代码:(假设每个单元格的初始值为99, 通过价值函数计算出最优价值)
# ----------
# User Instructions:
#
# Write a function optimum_policy that returns
# a grid which shows the optimum policy for robot
# motion. This means there should be an optimum
# direction associated with each navigable cell from
# which the goal can be reached.
#
# Unnavigable cells as well as cells from which
# the goal cannot be reached should have a string
# containing a single space (' '), as shown in the
# previous video. The goal cell should have '*'.
# ----------
grid = [[0, 1, 0, 0, 0, 0],
[0, 1, 0, 0, 0, 0],
[0, 1, 0, 0, 0, 0],
[0, 1, 0, 0, 0, 0],
[0, 0, 0, 0, 1, 0]]
init = [0, 0]
goal = [len(grid)-1, len(grid[0])-1]
cost = 1 # the cost associated with moving from a cell to an adjacent one
delta = [[-1, 0 ], # go up
[ 0, -1], # go left
[ 1, 0 ], # go down
[ 0, 1 ]] # go right
delta_name = ['^', '<', 'v', '>']
def optimum_policy(grid,goal,cost):
# ----------------------------------------
# modify code below
# ----------------------------------------
value = [[99 for row in range(len(grid[0]))] for col in range(len(grid))]
policy = [['' for row in range(len(grid[0]))] for col in range(len(grid))]
change = True
while change:
change = False
for x in range(len(grid)):
for y in range(len(grid[0])):
if goal[0] == x and goal[1] == y:
if value[x][y] > 0:
value[x][y] = 0
policy[x][y]='*'
change = True
elif grid[x][y] == 0:
for a in range(len(delta)):
x2 = x + delta[a][0]
y2 = y + delta[a][1]
if x2 >= 0 and x2 < len(grid) and y2 >= 0 and y2 < len(grid[0]) and grid[x2][y2] == 0:
v2 = value[x2][y2] + cost
if v2 < value[x][y]:
change = True
value[x][y] = v2
policy[x][y]=delta_name[a]
return policy,value
policy,value=optimum_policy(grid,goal,cost)

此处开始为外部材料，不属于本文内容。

Lemma transact_tracks m parent held name : stack m = parent :: held -> plainName name = true -> made m = None -> published m = None ->
  tracks m (transact write parent name) (fun err m' => stack m' = stack m /\ settledBy err (made m') (published m')).
Proof.
  intros Hs Hn Hm Hp. unfold transact.
  assert (Hquit : forall (m1 : monitor) (e : failure), stack m1 = stack m -> published m1 = None -> e <> [] ->
    tracks m1 (lret (W := W) e) (fun err m' => stack m' = stack m /\ settledBy err (made m') (published m'))).
  { intros m1 e H1 H2 He. apply tracks_ret. split; [done|]. unfold settledBy. by rewrite H2. }
  eapply tracks_bind; [apply (tracks_call mstep m _ _ (fun _ => mkMonitor (stack m) NoDraft None false (published m)));
    intros r; cbn [mstep]; by rewrite (atTop_cons _ _ _ Hs), Hn, Hm|].
  intros [st|number] m1 ->; [by apply Hquit|]. destruct (negb (number =? ENOENT)); [by apply Hquit|].
  eapply (tracks_bind mstep _ _ _ (fun text m' => m' = mkMonitor (stack m) NoDraft None false (published m) /\ plainName (stagePrefix ++ text) = true)).
  { intros w l. pose proof (stage_plain w) as Hst. destruct (randText w) as [text w1]. exists [], (mkMonitor (stack m) NoDraft None false (published m)). cbn. rewrite app_nil_r. by split_and!. }
  intros text m1 (-> & Hst). set (stage := stagePrefix ++ text) in *. cbv zeta.
  unfold mkdirat. eapply tracks_bind; [apply (tracks_failed (mkMonitor (stack m) NoDraft None false (published m)) _ _ (fun r =>
    mkMonitor (stack m) NoDraft (match r with None => Some stage | Some _ => None end) false (published m)));
    intros r; unfold mstep, atTop; cbn [stack made published]; by rewrite Hs, Z.eqb_refl, Hst|].
  intros err m1 (r & -> & ->). destruct r as [number'|]; cbn [failed]; [by apply Hquit|].
  eapply tracks_bind; [apply (tracks_call mstep (mkMonitor (stack m) NoDraft (Some stage) false (published m)) _ _ (fun r =>
    mkMonitor (stack m) NoDraft (Some stage) (match r with inl _ => true | inr _ => false end) (published m)));
    intros r; unfold mstep, atTop; cbn [stack made published]; rewrite Hs, Z.eqb_refl, Hst, bool_decide_eq_true_2 by done; by destruct r|].
  intros [created|number'] m1 ->; [|by apply Hquit]. destruct (privateStage created); [|by apply Hquit].
  eapply tracks_bind; [by eapply stage_tracks|]. intros err m2 (Hs2 & Hm2 & Hp2 & HP2). cbn [stack made] in *.
  eapply tracks_impl; [apply (removal_tracks m2 err parent held stage created); [congruence|done|done]|]. intros err' m' (H1 & H2 & H3).
  split; [congruence|]. split; [|intros events; rewrite H2; apply HP2]. intros He. destruct (H3 He) as [-> ?]. rewrite H2. auto.
Qed.
End Output.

for i in range(len(value)):
print(value[i])
for i in range(len(policy)):
print(policy[i])
-----------------------------
results:
[11, 99, 7, 6, 5, 4]
[10, 99, 6, 5, 4, 3]
[9, 99, 5, 4, 3, 2]
[8, 99, 4, 3, 2, 1]
[7, 6, 5, 4, 99, 0]
['v', '', 'v', 'v', 'v', 'v']
['v', '', 'v', 'v', 'v', 'v']
['v', '', 'v', 'v', 'v', 'v']
['v', '', '>', '>', '>', 'v']
['>', '>', '^', '^', '', '*']
A-star 算法是非结构化环境(停车场)中路径探索的最佳算法之一, 但是A-star 算法是离散的, 而机器人世界需要连续性. 因此我们基于运动学方程设计了混合A-Star, 从而使轨迹变得平滑.
以上介绍的都是非结构化环境的路径搜索及运动规划的算法, 对于结构化的环境如高速公路, 由于存在很多特定的规则和参考路径, A-star算法不再适合。